From: Peter F. Patel-Schneider <pfps@research.bell-labs.com>
Date: Fri, 15 Feb 2002 14:54:17 -0500
To: phayes@ai.uwf.edu
Cc: www-webont-wg@w3.org
Message-Id: <20020215145417M.pfps@research.bell-labs.com>
From: Pat Hayes <phayes@ai.uwf.edu>
Subject: Re: REQDOC: reification
Date: Fri, 15 Feb 2002 01:11:08 -0500

> >One of the requirements in the requirements document is the ability to
> >associate properties with statements.  This would require, at least,
> >some version of reification of statements, and to work right would require
> >a way of referring to statings.
> >
> >RDF has made a total hash of reification.
> 
> I don't agree. RDF certainly screwed up in some ways. It is 
> incomplete, and the M&S is confused and ambivalent between divergent 
> readings, but the general idea is sound, if rather simple, and the 
> use cases that we have been able to discover all pretty much converge 
> on one of the two plausible readings of the M&S wording, so the WG 
> will probably give a reasonably clear ruling on this soon. So its not 
> a total hash. It is pretty useless, in my view, but some people can 
> use it coherently and seem happy with it.
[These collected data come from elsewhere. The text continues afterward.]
Lemma port_pops s t p : port_ready s t p -> slot_peek s = Ret (Some t) /\ exists s', slot_pop t s = Ret (Ok (zlen p), s') /\ port_idle s' /\ take (length p) (slot_buf s') = p.
Proof.
  intros (Hp & q & m & (q0 & f & free & Hq0 & Hq & Har & Hvis & Ht & Hi & Ho) & Eq & Em). subst t. cbn [p_q p_buf] in *.
  destruct (quiet_pop 1 ltac:(lia) q0 q free f (zlen p) Hq0 Hq Har) as (_ & Epk & q3 & Epop & Hq3). rewrite <- Eq in Epk, Epop. rewrite Hi, Ho in Epop. cbn. change (2 ^ 1) with 2 in Epk, Epop.
  split; [exact Epk|]. rewrite Epop. cbn [obind]. eexists. split; [done|]. split; [done|]. cbn. rewrite Em. unfold PAGE_SIZE in Hp.
  rewrite mem_read_overlay by (unfold PAGE_SIZE; lia). unfold overlay. by rewrite take_app_length.
Qed.

#[local] Instance VirtqSlotOk : SlotOk.
Proof using HHal identity.
  refine {| slot_fill := port_fill; Idle := port_idle; Waiting := port_waiting; Ready := port_ready; idle_add := port_add; waiting_fill := port_fills |}.
  - intros s p (_ & _ & Hu & Ha & Hv). unfold port_fill. by rewrite Hu, Hv, Ha, Z.eqb_refl.
  - intros s t Hw. destruct (waiting_idx _ _ Hw) as (a & _ & Hu & Hl & _). cbn. unfold peek_used, can_pop. by rewrite Hu, Hl, Z.eqb_refl.
  - intros s t p p' (_ & q & m & Hw & Eq & _). destruct (waiting_idx _ _ Hw) as (a & _ & Hu & _ & Hv). cbn [p_q] in *. unfold port_fill. rewrite Eq. cbn. by rewrite Hu, Hv, Z.eqb_refl.
  - intros s t p Hr. by apply port_pops in Hr as [? _].
  - intros s t p Hr. by apply port_pops in Hr as [_ ?].
  - intros s t p (Hp & _). done.
Defined.
End port.

(** C25: the console hands out what the device delivers.  Take a receive queue that keeps
    its promise, as the virtqueue of the driver does, and a device that writes at most a
    page at a time and says how much.  Through any calls - single bytes, taken or only
    looked at, blocking reads, the [BufRead] calls, interrupts, tests for data - and any
    deliveries between them, the driver answers exactly as the one-buffer machine [spec]
    does.  So: a delivery is accepted exactly when the device has the buffer; [recv] gives
    the buffer back when it takes the last byte, while after [read] and [consume] it goes
    back only with the next blocking call; data is reported exactly when there is some;
    the bytes handed out, followed by those still held, are the bytes delivered, in
    order.  A call panics exactly when it collects a delivery of no bytes, or when
    [consume] is told of more bytes than there are (lengths below 2^63). *)
Theorem console_stream `{SlotOk} {T : Type} (c : VirtIOConsole slot T) es :
  receive_token c = None -> Idle (receiveq c) -> cursor c = 0 -> pending_len c = 0 -> Forall event_ok es ->
  exists c0, poll_retrieve c = Ret (Ok tt, c0) /\
    match spec_all es Lent with
    | None => exec_all es c0 = Panic
    | Some (as_, ins, outs, s) => (exists c', exec_all es c0 = Ret (as_, c')) /\ ins = outs ++ held s
    end.
Proof.
  intros Ht Hi Hc Hp He. assert (Hs : stands c (Kept [])) by (apply st_kept; rewrite ?Hc, ?Hp; try done; vm_compute; by intros).
  destruct (retrieve_run c _ Hs) as (c0 & E0 & Hl). exists c0. split; [done|]. pose proof (exec_all_agrees es c0 Lent Hl He) as Ha. pose proof (spec_all_keeps es Lent) as Hk.
  destruct (spec_all es Lent) as [[[[as_ ins] outs] s]|]; [|done]. split; [done|]. by eapply Hk.
Qed.

(** An empty buffer is refused by an assertion of the queue. *)
Lemma empty_buffer_panics `{Hal} k (Hk : 0 <= k < 16) p (outs : list Buffer) q : quiet k q -> zlen outs = 0 -> add (2 ^ k) [mkBuf p 0] outs q = Panic.
Proof.
  intros ((free & Hq) & _) Ho. destruct outs; [|rewrite zlen_cons in Ho; pose proof (zlen_nonneg outs); lia]. assert (Hn : num_used q = 0) by apply (qi_num _ _ _ _ Hq). pose proof (size_range k Hk).
  unfold add. rewrite decide_False by (by intros [? _]). rewrite Hn. change (zlen [mkBuf p 0] + zlen []) with 1. change (zlen []) with 0. rewrite (proj2 (Z.ltb_ge _ (0 + 1))), (proj2 (Z.ltb_ge _ 1)) by lia.
  change (1 <? 1) with false. rewrite !andb_false_r. cbn [orb]. unfold add_direct. cbn. done.
Qed.
(* ===== verification/GpuProofs.v ===== *)
(** * The graphics adapter: proofs

    Against a device that keeps resources and scanouts as virtio documents them: the
    frame buffer the driver hands out is the memory behind the resource on the screen,
    through any changes of resolution; and what happens when a step of a change fails. *)

From S2P Require Import Prelude Virtq VirtqInv VirtqRun VirtqThms VirtqOwn Transport Channel ChannelVirtq Edid Gpu.

(** ** The device *)

(** A resource: its size and the memory behind it.  [outputs] are the scanouts there are. *)
Record resource := mkRes { r_size : Z * Z; r_backing : option (Z * Z) }.
Record screen := mkScreen { resources : gmap Z resource; shown : gmap Z (Rect * Z); outputs : list Z }.
Definition set_resources (s : screen) r : screen := mkScreen r (shown s) (outputs s).
Definition set_shown (s : screen) x : screen := mkScreen (resources s) x (outputs s).

Definition inside (r : Rect) (size : Z * Z) : bool := (rx_ r + width r <=? size.1) && (ry_ r + height r <=? size.2).
(** The first half of an iteration: a request is added, if there is room and there are
    frames; [false] leaves the loop. *)
Definition xfer_add (x : xfer) : outcome (Result bool * xfer) :=
  if 3 <=? available_desc SOUND_QUEUE_SIZE (x_q x) then
    match remaining_buffers x with
    | buffer :: rest =>
        do! (r, q) <- add SOUND_QUEUE_SIZE [mkBuf stream_id_bytes 4; buffer] [status_at (head x)] (x_q x);
        match r with
        | Err e => Ret (Err e, mkXfer q rest (x_buffers x) (tokens x) (head x) (tail x) (x_kicks x))
        | Ok token =>
            do! tokens <- put (tokens x) (head x) token;
            do! buffers <- put (x_buffers x) (head x) (Some buffer);
            Ret (Ok true, mkXfer q rest buffers tokens (advance (head x)) (tail x) (if should_notify q then x_kicks x ++ [TX_QUEUE_IDX] else x_kicks x))
        end
    | [] => Ret (Ok (negb (head x =? tail x)), x)
    end
  else Ret (Ok true, x).

(** The second half: a finished request is taken, and its status read. *)
Definition xfer_pop (m : mem) (x : xfer) : outcome (Result unit * xfer) :=
  if can_pop (x_q x) then
    do! token <- get (tokens x) (tail x);
    do! buffer <- get (x_buffers x) (tail x);
    match buffer with
    | None => Panic
    | Some buffer =>
        do! (r, q) <- pop_used SOUND_QUEUE_SIZE token [mkBuf stream_id_bytes 4; buffer] [status_at (tail x)] (x_q x);
        let x' t := mkXfer q (remaining_buffers x) (x_buffers x) (tokens x) (head x) t (x_kicks x) in
        match r with
        | Err e => Ret (Err e, x' (tail x))
        | Ok _ =>
            if le_val (mem_read m (statuses + 8 * tail x) 4) =? code_u32 SOk then Ret (Ok tt, x' (advance (tail x)))
            else Ret (Err IoError, x' (tail x))
        end
    end
  else Ret (Ok tt, x).

(** [looks]: what the device has done to the used ring and to memory by the time of
    each look at the ring. *)
Fixpoint xfer_loop {D} (looks : list (VirtQueue -> mem -> D -> UsedRing * mem * D)) (x : xfer) (m : mem) (dev : D) : outcome (Result unit * xfer * mem * D) :=
  do! (r, x) <- xfer_add x;
  match r with
  | Err e => Ret (Err e, x, m, dev)
  | Ok false => Ret (Ok tt, x, m, dev)
  | Ok true =>
      match looks with
      | [] => OutOfFuel
      | look :: looks =>
          let '(u, m, dev) := look (x_q x) m dev in
          do! (r, x) <- xfer_pop m (mkXfer (device_writes (desc (x_q x)) (avail (x_q x)) u (x_q x)) (remaining_buffers x) (x_buffers x) (tokens x) (head x) (tail x) (x_kicks x));
          match r with
          | Err e => Ret (Err e, x, m, dev)
          | Ok _ => xfer_loop looks x m dev
          end
      end
  end.
End transmit.

Section sending.
Context `{Channel} `{Hal} {I : Type}.
Notation Snd := (VirtIOSound chan I).

(** [frames] are in memory; the locals are at [stream_id_bytes] and [statuses].  The
    result has the notifications of the transport. *)
Definition pcm_xfer {D} (looks : list (VirtQueue -> mem -> D -> UsedRing * mem * D)) (stream_id_bytes statuses stream_id : Z) (frames : Buffer) (m : mem) (dev : D) (d : Snd) :
    outcome (Result unit * Snd * list Z * mem * D) :=
  do! (r, d) <- ensure_set_up d;
  match r with
  | Err e => Ret (Err e, d, [], m, dev)
  | Ok _ =>
      do! p <- get (pcm_parameters d) stream_id;
      if negb (setup p) then Ret (Err IoError, d, [], m, dev)
      else if period_bytes p =? 0 then Panic
      else
        let m := mem_write m stream_id_bytes (le_bytes 4 stream_id) in
        let m := mem_write m statuses (replicate 256 0) in
        let x := mkXfer (tx_queue d) (chunks (period_bytes p) frames) (replicate 32 None) (replicate 32 0) 0 0 [] in
        do! (r, x, m, dev) <- xfer_loop stream_id_bytes statuses looks x m dev;
        Ret (r, set_tx d (x_q x) (token_rsp d) (token_buf d), x_kicks x, m, dev)
  end.

(** The boxes of the request are at [buf] and [rsp]; the [bool] tells whether the
    transport is notified. *)
Definition pcm_xfer_nb (buf rsp stream_id : Z) (frames : bytes) (m : mem) (d : Snd) : outcome (Result Z * bool * mem * Snd) :=
  do! (r, d) <- ensure_set_up d;
  match r with
  | Err e => Ret (Err e, false, m, d)
  | Ok _ =>
      do! p <- get (pcm_parameters d) stream_id;
      if negb (setup p) then Ret (Err IoError, false, m, d)
      else if negb (period_bytes p =? zlen frames) then Panic
      else
        let m := mem_write m buf (le_bytes 4 stream_id ++ frames) in
        let m := mem_write m rsp (replicate 8 0) in
        let b := mkBuf buf (4 + period_bytes p) in
        do! (r, q) <- add SOUND_QUEUE_SIZE [b] [mkBuf rsp 8] (tx_queue d);
        match r with
        | Err e => Ret (Err e, false, m, set_tx d q (token_rsp d) (token_buf d))
        | Ok token => Ret (Ok token, should_notify q, m, set_tx d q (<[token := rsp]> (token_rsp d)) (<[token := b]> (token_buf d)))
        end
  end.
Lemma blk_up fuel t rx buf : has_queues t [(0, 16)] -> 8 <= config_len t ->
  came_up t BLK_SUPPORTED [DmaError] [0] (fun n on d => ready (view t) rx buf n on (HBlk d)) (blk_new (S fuel) t).
Proof.
  intros [Hg Hq] Hc. unfold blk_new. start Hg n W.
  destruct (way_u64 t n [] _ fuel W Hc) as (t2 & E2 & W2). fold two_halves. rewrite E2. cbn [try obind]. next_queue W2 Hq. finish W2. eapply up_done; [done..|].
  split_and!; [made W2|done..].
Qed.
Lemma rng_up t rx buf : has_queues t [(0, 8)] -> came_up t RNG_SUPPORTED [DmaError] [0] (fun n on d => ready (view t) rx buf n on (HRng d)) (rng_new t).
Proof. intros [Hg Hq]. unfold rng_new. start Hg n W. next_queue W Hq. finish W. eapply up_done; [done..|]. cbn. made W. Qed.
Lemma console_up m t rx buf : has_queues t [(0, 2); (1, 2)] ->
  came_up t CONSOLE_SUPPORTED [DmaError] [0; 1] (fun n on d => ready (view t) rx buf n on (HConsole d)) (console_new m t).
Proof.
  intros [Hg Hq]. unfold console_new. start Hg n W. next_queue W Hq. next_queue W Hq. finish W.
  new_of W 0 2 q En. destruct (quiet_add 1 ltac:(lia) q [] [mkBuf (hal_box (hal_log q0) PAGE_SIZE) PAGE_SIZE]) as (f & q' & free & Ea & _).
  { by eapply (quiet_new 1). }
  { repeat constructor. }
  { done. }
  change (2 ^ 1) with 2 in Ea. unfold poll_retrieve. cbn -[Z.pow finish_init mem_write]. rewrite Ea. cbn -[Z.pow finish_init mem_write].
  match goal with |- context [should_notify ?x] => destruct (should_notify x) end; cbn -[Z.pow finish_init mem_write].
  - destruct (way_notify t n _ _ true 0 W) as (u3 & F3 & W3 & S3); [lia|apply (Hq 0 2); by left|]. rewrite F3. cbn [obind].
    eapply up_done; [done|unfold status_is in *; by rewrite S3|by apply Permutation_swap|]. split_and!; [|made W3|done..]. exists q, (f_token f). split_and!; [made W3|done..].
  - eapply up_done; [done..|by apply Permutation_swap|]. split_and!; [|made W|done..]. exists q, (f_token f). split_and!; [made W|done..].
Qed.
Lemma input_up base t rx : has_queues t [(0, 32); (1, 32)] ->
  came_up t INPUT_SUPPORTED [DmaError] [0; 1] (fun n on d => ready (view t) rx base n on (HInput d)) (input_new base t).
Proof.
  intros [Hg Hq]. unfold input_new. start Hg n W. next_queue W Hq. next_queue W Hq. new_of W 0 32 q En. destruct (stock_made _ _ _ _ _ _ _ base En) as (q' & Es). rewrite Es. cbn [obind].
  destruct (way_notify t n _ _ (should_notify q') 0 W) as (u3 & F3 & W3 & S3); [lia|apply (Hq 0 32); by left|]. rewrite F3. cbn [obind]. finish W3. eapply up_done; [done..|by apply Permutation_swap|].
  split_and!; [|made W3|done]. exists q. split; [made W3|done].
Qed.
(** The next number of the configuration. *)
Ltac next_config W :=
  match goal with |- context [read_config_space ?size ?align ?offset ?t1] =>
    let E := fresh "E" in let W' := fresh in
    destruct (way_config _ _ _ t1 size align offset W) as (?t & E & W' & _ & _); [lia..|done|lia|]; rewrite E; cbn [try obind]; clear W; rename W' into W
  end.
Lemma gpu_up m t rx buf : has_queues t [(0, 2); (1, 2)] -> 12 <= config_len t ->
  came_up t GPU_SUPPORTED [DmaError] [0; 1] (fun n on d => ready (view t) rx buf n on (HGpu d)) (gpu_new m t).
Proof.
  intros [Hg Hq] Hc. unfold gpu_new. start Hg n W. next_config W. next_config W. next_queue W Hq. next_queue W Hq. finish W. eapply up_done; [done..|by apply Permutation_swap|].
  split_and!; [made W|made W|done].
Qed.
Lemma vsock_up BS fuel t buf : 44 < BS < 2 ^ 32 -> has_queues t [(0, 8); (1, 8); (2, 8)] -> 8 <= config_len t ->
  came_up t VSOCK_SUPPORTED [DmaError] [0; 1; 2] (fun n on d => ready (view t) BS buf n on (HVsock d)) (vsock_new BS (S fuel) t).
Proof.
  intros Hb [Hg Hq] Hc. unfold vsock_new. rewrite (proj2 (Z.leb_gt _ _)) by lia. start Hg n W. destruct (way_u64 t n [] _ fuel W Hc) as (t2 & E2 & W2). fold two_halves. rewrite E2. cbn [try obind].
  next_queue W2 Hq. next_queue W2 Hq. next_queue W2 Hq. new_of W2 0 8 q En. change 8 with (2 ^ 3) in En. destruct (owning_made 3 BS _ _ _ _ _ _ _ ltac:(lia) ltac:(lia) En) as [o Eo]. change (2 ^ 3) with 8 in Eo.
  rewrite Eo. cbn [try obind]. finish W2. destruct (way_notify t n _ _ (should_notify (Virtq.queue o)) 0 W2) as (u3 & F3 & W3 & S3); [lia|apply (Hq 0 8); by left|]. rewrite F3. cbn [obind].
  eapply up_done; [done|unfold status_is in *; by rewrite S3|apply (reverse_Permutation [0; 1; 2])|]. split_and!; [|made W3|made W3|done]. exists q. split; [made W3|done].
Qed.
Lemma sound_up t rx buf : has_queues t [(0, 32); (1, 32); (2, 32); (3, 32)] -> 12 <= config_len t ->
  came_up t SOUND_SUPPORTED [DmaError] [0; 1; 2; 3] (fun n on d => ready (view t) rx buf n on (HSound d)) (sound_new t).
Proof.
  intros [Hg Hq] Hc. unfold sound_new. start Hg n W. next_queue W Hq. next_queue W Hq. new_of W 1 32 q0 En. change 32 with (2 ^ 5) in En. destruct (owning_made 5 8 _ _ _ _ _ _ _ ltac:(lia) ltac:(lia) En) as [o Eo]. change (2 ^ 5) with 32 in Eo.
  rewrite Eo. cbn [try obind]. next_queue W Hq. next_queue W Hq. next_config W. next_config W. next_config W. finish W.
  destruct (way_notify t n _ _ (should_notify (Virtq.queue o)) 1 W) as (u3 & F3 & W3 & S3); [lia|apply (Hq 1 32); by right; left|]. rewrite F3. cbn [obind].
  eapply up_done; [done|unfold status_is in *; by rewrite S3|apply (reverse_Permutation [0; 1; 2; 3])|]. split_and!; [made W3| |made W3|made W3|done..]. exists q0. split; [made W3|done].
Qed.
Well, there is a document (RDF M&S) that says one thing (every statement
has exactly one reification), is often read as another (there can be
any number of reifications for a statement), and is used in a third way (a
reified statement corresponds to a stating).  What else can this be but a
hash?

> >The RDF Core WG is trying to fix
> >this a bit, but it is probably out of their scope to make any significant
> >improvment (as opposed to significant fix).
> >
> >I think that adding reification to OWL would be, at best, a significant
> >research project and, at worst, a black hole.
> 
> I think that what might be called simple object reification - the 
> ability to describe syntactic object tokens, including those of the 
> language itself, and some kind of external referential linking 
> mechanism analogous to ostensive pointing to an expression token - is 
> quite do-able, raises no deep black-hole issues (notice I carefully 
> did not say 'tr*th pre*d*c*te' ) and provides about 90% of the 
> practical functionality needed by enthusiasts of reification. So I 
> think that something useful can be done pretty easily. It will be 
> moderately trivial from a FOM perspective, for which we should all 
> breath sighs of relief.

Well, yes, if all you want is some syntax (rdf:Statement, rdf:subject,
rdf:predicate, rdf:object) that has no other meaning, then go ahead.  I
would say this gets about 0% of the practical functionality of reification
with about 0% of the effort.  If users of RDF want to use the non-existent
functionality of this syntax to hang any outside-of-RDF reification onto
then they can.   But why then make all this part of RDF?  You aren't
getting anything for it from RDF (except, maybe, a gentleman's agreement to
use the same URIs).

> >In any case, I don't see the motivation for the ability to associate
> >properties with statements (in the OWL logic, at least) from the shared
> >ontologies goal.  Surely it is possible to share ontologies without
> >associating properties with statements.
> 
> The real use case is associating them with statings, ie *tokens* of 
> expressions in ontology documents. And that is needed in for example 
> date-stamping, tracking provenances, that kind of thing.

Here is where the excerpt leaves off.